Lors du débat préalable au Conseil européen, j'ai insisté sur les conséquences que pourrait avoir le redécoupage des Balkans. On n'a pas assez conscience des répercussions que pourrait avoir l'indépendance du Kosovo pour la stabilité de la région. Cela pourrait donner de mauvaises idées à d'autres. Notamment, qu'en serait-il de la Bosnie-Herzégovine ? La partie serbe ne demandera-t-elle pas aussi son indépendance ? Et ne fera-t-on pas ensuite une nouvelle Albanie ? Et la Macédoine ? On ne sait pas où cela pourrait s'arrêter. Je redoute les conséquences d'une éventuelle victoire du candidat ultranationaliste pour la région. Je crains qu'il ne fasse une partie de ce qu'il annonce, même si ses propos comportent une part de menaces.

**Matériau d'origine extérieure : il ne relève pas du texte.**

(** The saved job, if it is eligible. *)
Definition load_awaiting : D DownloadJob :=
  j ← get checkpoint;
  _ ← of_result (checked j);
  if negb (awaiting_http j) then fail "saved download is not eligible for external HTTP execution"
  else mret j.

(** The selection is frozen before the first request is given out; a caller that
    selected nothing gets everything. *)
Definition frozen (j : DownloadJob) : result string DownloadJob :=
  let ids := match selected_item_ids j with None => id <$> items j | Some ids => ids end in
  let j := set_selection (Some ids) (total j) (selection_frozen j) j in
  total ← selected_total j;
  Ok (set_selection (Some ids) total true j).

Definition freeze (j : DownloadJob) : D DownloadJob :=
  if selection_frozen j then mret j else
  j ← of_result (frozen j);
  _ ← save_checkpoint j;
  mret j.

Definition chunk_url (instance transfer item : string) (position : Z) (source : DownloadSource) : string :=
  match source with
  | Public =>
      instance +:+ "/api/v1/transfers/" +:+ transfer +:+ "/items/" +:+ item +:+ "/chunks/" +:+ decimal position
  | Inbox =>
      instance +:+ "/api/native/v1/inbox/" +:+ transfer +:+ "/items/" +:+ item +:+ "/chunks/"
      +:+ decimal position
  end.

Definition op_id (j : DownloadJob) (item : SavedItem) (index : Z) : string :=
  job_id j +:+ ":" +:+ id item +:+ ":" +:+ decimal index.

Definition has_line_break (s : string) : bool :=
  negb (bool_decide (no_char "013" s)) || negb (bool_decide (no_char "010" s)).

(** The headers of one request. *)
Definition work_headers (cookie : option string) : result string (list BackgroundHeader) :=
  match cookie with
  | Some cookie =>
      reject has_line_break cookie || is_empty cookie
        with "invalid authenticated inbox download credentials";
      Ok [("Cookie", cookie)]
  | None => Ok []
  end.

Definition work_of (j : DownloadJob) (headers : list BackgroundHeader) (item : SavedItem) (index : Z)
    : BackgroundWork :=
  {| Upload.operation_id := op_id j item index; Upload.work_transfer_id := job_id j; Upload.method := "GET";
     Upload.url := chunk_url (instance j) (transfer_id j) (id item) index (source j);
     Upload.headers := headers; Upload.body_path := "";
     Upload.expected_response_bytes := plaintext_len (size item) (chunk_bytes j) index + TAG_BYTES |}.

(** The chunks that are still needed, item by item. *)
Definition needed (j : DownloadJob) (retained : gmap (nat * Z) (list Z)) : list (nat * SavedItem * Z) :=
  e ← imap pair (items j);
  if selected j (snd e) then
    (λ index, (e, index)) <$>
      filter (λ index, is_verified (snd e) index = false ∧ retained !! (fst e, index) = None)
        (seqZ 0 (chunk_count (snd e)))
  else [].

Definition cookie_of (source : DownloadSource) (cookie : option string) : result string (option string) :=
  match source with
  | Public => Ok None
  | Inbox => c ← ok_or cookie "inbox background download requires a renewed cookie"; Ok (Some c)
  end.

(** [background_work] *)
Definition background_work (cookie : option string) : D (list BackgroundWork) :=
  j ← load_awaiting;
  j ← freeze j;
  cookie ← of_result (cookie_of (source j) cookie);
  retained ← get background;
  of_result (try_fold (λ work '(_, item, index),
      headers ← work_headers cookie;
      Ok (work ++ [work_of j headers item index]))
    [] (needed j retained)).

(** [validate_artifact_name] holds of these names; the temporary file is not
    modelled: the artifact appears whole, or not at all. *)
Definition persist_immutable (item_index : nat) (index : Z) (ciphertext : list Z) : D () :=
  if Checkpoint.MAX_IMMUTABLE_BYTES <? zlen ciphertext
  then fail "immutable ciphertext exceeds 25000000 byte limit" else
  present ← get (λ s, bool_decide (is_Some (background s !! (item_index, index))));
  if (present : bool) then fail "immutable ciphertext already exists" else
  _ ← disk;
  _ ← modify (λ s, with_ciphers (ciphers s) (<[(item_index, index) := ciphertext]> (background s)) s);
  disk.
Lemma set_enabled_run on s s' r :
  inv s → set_enabled on s = (s', r) → sweeps (λ _, False) (listed s) s s'.
Proof.
  intros Hinv. pose proof (proj1 Hinv) as Hs. unfold set_enabled.
  intros [(e & Hm & ->)|(s1 & l & Hm & Hr)]%bind_run; apply load_list_run in Hm as [-> Hl]; [by apply sweeps_same|].
  rewrite (Hl l eq_refl) in Hr. fold (listed s) in Hr. clear Hl.
  destruct (good_enabled s on (listed s) (inv_listed s Hinv)) as [Hg E].
  assert (W0 : sweeps (λ _, False) (listed s) s (tick s)) by by apply sweeps_same.
  assert (Hrefl : extends swept (listed s) (listed s)) by apply extends_refl, _.
  apply bind_run in Hr as [(e & Hm & _)|(s2 & [] & Hm & Hr)]; [|injection Hr as <- _];
    (eapply sweeps_trans; [exact Hrefl|exact W0|];
     eapply sweeps_save; [exact Hs|exact (good_keeps _ _ _ (sw_keeps _ _ _ _ W0) Hg)|exact E|exact Hm]).
Qed.

Lemma exportable_run name s s' r :
  inv s → exportable instance account_id name s = (s', r) → inv s' ∧ record s' = record s.
Proof.
  intros Hinv. assert (Ht : inv (tick s)) by by apply inv_tick. unfold exportable.
  intros [(e & Hm & _)|(s1 & l & Hm & Hr)]%bind_run; apply load_list_run in Hm as [-> _]; [done|].
  destruct (negb _); [by injection Hr as <- _|]. apply open_confined in Hr as [R S K _].
  split; [|done]. destruct Ht as [Hs Hl]. split; [by apply S|]. intros l' Hl'. rewrite R in Hl'.
  eapply good_keeps; [exact K|]. by apply Hl.
Qed.

(** Dismissing the entry at [n] gives its room back. *)
Lemma good_dismissed s n e l :
  good s l → entries l !! n = Some e → good s (at_state n "dismissed" l).
Proof.
  intros [Hi Hq Hz Ho Hl] He.
  assert (Hin : ∀ x, x ∈ entries (at_state n "dismissed" l) → x ∈ entries l ∨ x = set_state "dismissed" e).
  { intros x [?|(a & Ha & ->)]%elem_of_alter; [by left|right]. congruence. }
  assert (Hee : e ∈ entries l) by by eapply list_elem_of_lookup_2. split.
  - unfold ids, at_state. cbn [entries].
    replace (id <$> alter (set_state "dismissed") n (entries l)) with (id <$> entries l); [done|].
    apply list_eq. intros m. rewrite !list_lookup_fmap. destruct (decide (m = n)) as [->|Hm].
    + rewrite list_lookup_alter_eq. by rewrite He.
    + by rewrite list_lookup_alter_ne.
  - unfold claimed, at_state in *. cbn [entries]. rewrite (sum_Z_alter _ _ _ _ e) by done.
    change (room (set_state "dismissed" e)) with 0. specialize (Hz e Hee). unfold room in *. destruct (_ =? _)%string; lia.
  - intros x [Hx| ->]%Hin; [by apply Hz|by apply (Hz e)].
  - intros x [Hx| ->]%Hin; [by apply Ho|by apply (Ho e)].
  - intros x [Hx| ->]%Hin; [by apply Hl|done].
Qed.

Lemma dismissed_follows n l : extends follows l (at_state n "dismissed" l).
Proof. apply alter_extends; [apply _|]. intros e _. split; [done|]. split; [done|by right]. Qed.

Lemma good_discard s name l :
  distinct → offered name → (∀ e, e ∈ entries l → id e = name → state e ≠ "staged-locked"%string) →
  good s l → good (with_staged (delete (folder_of name) (staged s)) s) l.
Proof.
  intros Hd Hn Hno [Hi Hq Hz Ho Hl]. split; try done. intros e He Hs.
  destruct (Hl e He Hs) as (st & r & Hst & Hr). exists st, r. split; [|done]. cbn.
  rewrite lookup_delete_ne; [done|]. intros Hf. apply Hd in Hf; [|done|by apply Ho]. by apply (Hno e He).
Qed.

(** The list just saved, or the one before. *)
Lemma save_inv l s s' r :
  stores_ok s → good s (listed s) → good s l → save l s = (s', r) →
  inv s' ∧ staged s' = staged s ∧ (record s' = record s ∨ record s' = Some l).
Proof.
  intros Hs Hg Hl Hr. apply save_list_run in Hr as [E R]. split; [|done].
  assert (K : keeps s s') by (intros n; unfold complete; by rewrite E).
  split; [unfold stores_ok; by rewrite E|]. intros l' Hl'. eapply good_keeps; [exact K|].
  destruct R as [R|R]; [|congruence]. rewrite R in Hl'. unfold listed in Hg. by rewrite Hl' in Hg.
Qed.

Lemma dismissed_unlocked s n e name l x :
  good s l → entries l !! n = Some e → id e = name →
  x ∈ entries (at_state n "dismissed" l) → id x = name → state x ≠ "staged-locked"%string.
Proof.
  intros Hg He Hid Hx Hxid. destruct (list_elem_of_lookup_1 _ _ Hx) as [m Hm]. cbn [entries at_state] in Hm.
  destruct (decide (m = n)) as [->|Hne].
  - rewrite list_lookup_alter_eq, He in Hm. by injection Hm as <-.
  - rewrite list_lookup_alter_ne in Hm by done. destruct Hne.
    eapply NoDup_lookup; [apply (g_ids _ _ Hg)| |]; unfold ids; rewrite list_lookup_fmap.
    + rewrite Hm. reflexivity.
    + rewrite He. cbn. congruence.
Qed.

Lemma dismiss_run name s s' r :
  distinct → inv s → dismiss instance account_id name s = (s', r) → inv s' ∧ follows_all s s'.
Proof.
  intros Hd Hinv. pose proof (inv_listed s Hinv) as Hg. pose proof (proj1 Hinv) as Hs. unfold dismiss.
  assert (Ht : inv (tick s)) by by apply inv_tick.
  assert (Hsame : ∀ l, listed l = listed s → follows_all s l).
  { intros x E. unfold follows_all. rewrite E. apply extends_refl, _. }
  intros [(e & Hm & ->)|(s1 & l & Hm & Hr)]%bind_run; apply load_list_run in Hm as [-> Hl]; [by split; [|apply Hsame]|].
  rewrite (Hl l eq_refl) in Hr. fold (listed s) in Hr. clear Hl.
  apply bind_run in Hr as [(e & [= <- _] & ->)|(s1 & [n e] & [= <- Hf] & Hr)]; [by split; [|apply Hsame]|].
  destruct (list_find _ _) as [[n' e']|] eqn:Ef; [|done]. injection Hf as -> ->. apply find_entry in Ef as [He Hid].
  pose proof (good_same s (tick s) _ eq_refl (good_dismissed s n e _ Hg He)) as Hg1.
  pose proof (good_same s (tick s) _ eq_refl Hg) as Hgt. set (l1 := at_state n "dismissed" (listed s)) in *.
  assert (Hsaved : ∀ s2 x, save l1 (tick s) = (s2, x) → inv s2 ∧ follows_all s s2 ∧ staged s2 = staged s ∧
    (x = Ok () → record s2 = Some l1)).
  { intros s2 x Hx. pose proof (save_inv l1 (tick s) s2 x Hs Hgt Hg1 Hx) as (I2 & E2 & R2). split; [done|].
    split; [|split; [done|]].
    - destruct R2 as [R2|R2]; [apply Hsame; unfold listed; by rewrite R2|].
      unfold follows_all. unfold listed at 2. rewrite R2. apply dismissed_follows.
    - revert Hx. unfold save. destruct (io _); by intros [= <- <-]. }
  apply bind_run in Hr as [(x & Hm & ->)|(s2 & [] & Hm & Hr)]; destruct (Hsaved _ _ Hm) as (I2 & F2 & E2 & R2).
  { by split. }
  specialize (R2 eq_refl).
  apply bind_run in Hr as [(x & [=] & _)|(s3 & present & [= <- _] & Hr)].
  destruct present; [|by injection Hr as <- _].
  assert (Hgd : inv (with_staged (delete (folder_of name) (staged s2)) (tick s2))).
  { destruct I2 as [Hs2 Hl2]. split.
    - intros k st. cbn. rewrite lookup_delete_Some. intros [_ Hk]. by apply Hs2.
    - intros l' Hl'. cbn in Hl'. assert (l' = l1) as -> by congruence.
      apply (good_discard (tick s2) name l1); [done|rewrite <- Hid; apply (g_offered _ _ Hg)| |].
      + by eapply list_elem_of_lookup_2.
      + intros x Hx Hxid. by eapply dismissed_unlocked.
      + by eapply good_same, Hl2. }
  revert Hr. unfold discard. destruct (io (clock s2)); intros [= <- <-];
    (split; [first [exact Hgd|by apply inv_tick]|exact F2]).
Qed.

Lemma op_run op s :
  sized → distinct → inv s → inv (run_op op s) ∧ follows_all s (run_op op s).
Proof.
  intros Hz Hd Hinv. destruct op as [on|pages client|name|name]; cbn [run_op].
  - destruct (set_enabled on s) as [s' r] eqn:E. apply set_enabled_run in E; [|done]. cbn.
    split; [by eapply sweeps_inv|]. by eapply swept_follows_all, sweeps_extends.
  - destruct (sweep _ _ pages client s) as [s' r] eqn:E. apply sweep_run in E; [|done..]. cbn.
    split; [by eapply sweeps_inv|]. by eapply swept_follows_all, sweeps_extends.
  - destruct (exportable _ _ name s) as [s' r] eqn:E. apply exportable_run in E as [I R]; [|done]. cbn.
    split; [done|]. unfold follows_all, listed. rewrite R. apply extends_refl, _.
  - destruct (dismiss _ _ name s) as [s' r] eqn:E. by apply dismiss_run in E.
Qed.

Lemma ops_run ops s :
  sized → distinct → inv s → inv (foldl (λ s op, run_op op s) s ops) ∧
    follows_all s (foldl (λ s op, run_op op s) s ops).
Proof.
  intros Hz Hd. revert s. induction ops as [|op ops IH]; intros s Hs; [split; [done|apply extends_refl, _]|].
  cbn [foldl]. destruct (op_run op s Hz Hd Hs) as [H1 F1]. destruct (IH _ H1) as [H2 F2].
  split; [done|]. by eapply extends_trans; [apply _|..].
Qed.

Definition fresh (s : State) : Prop := record s = None ∧ staged s = ∅.

Lemma fresh_inv s : fresh s → inv s.
Proof. intros [Hr Hs]. split; [unfold stores_ok; rewrite Hs; apply map_Forall_empty|]. intros l. by rewrite Hr. Qed.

M. Pierre Bernard-Reymond :

Il est également question de la construction d'un pipeline avec la Russie dans la région.

M. Hubert Haenel :

Il est indéniable que la Russie exploite la situation au mieux de ses intérêts.

M. Christian Cointat :

Je crois que l'affaire est loin d'être réglée. Ce n'est quand même pas un hasard si les personnes recherchées par le Tribunal pénal international de l'ex-Yougoslavie arrivent à échapper à toute investigation. En plus, le flirt que l'on vient d'évoquer avec la Russie montre bien qu'il y a d'autres enjeux derrière. Et je crois que l'Europe a tout intérêt à ne pas se précipiter et à faire attention à la définition des politiques qu'elle mène à l'égard des Balkans. Il faut aussi veiller à ce que la Russie ne nous mette pas dans une situation difficile pour l'avenir. Donc, prudence, mais aussi présence. J'espère que le résultat des élections ne mettra pas l'Europe derrière le mur. Il vaut mieux qu'elle soit au pied du mur que derrière le mur.

M. Hubert Haenel :

Je constate que les orientations dégagées par Mme Papon recueillent l'approbation générale de la délégation. En tout état de cause, il nous faudra suivre de près ces questions dans les mois qui viennent.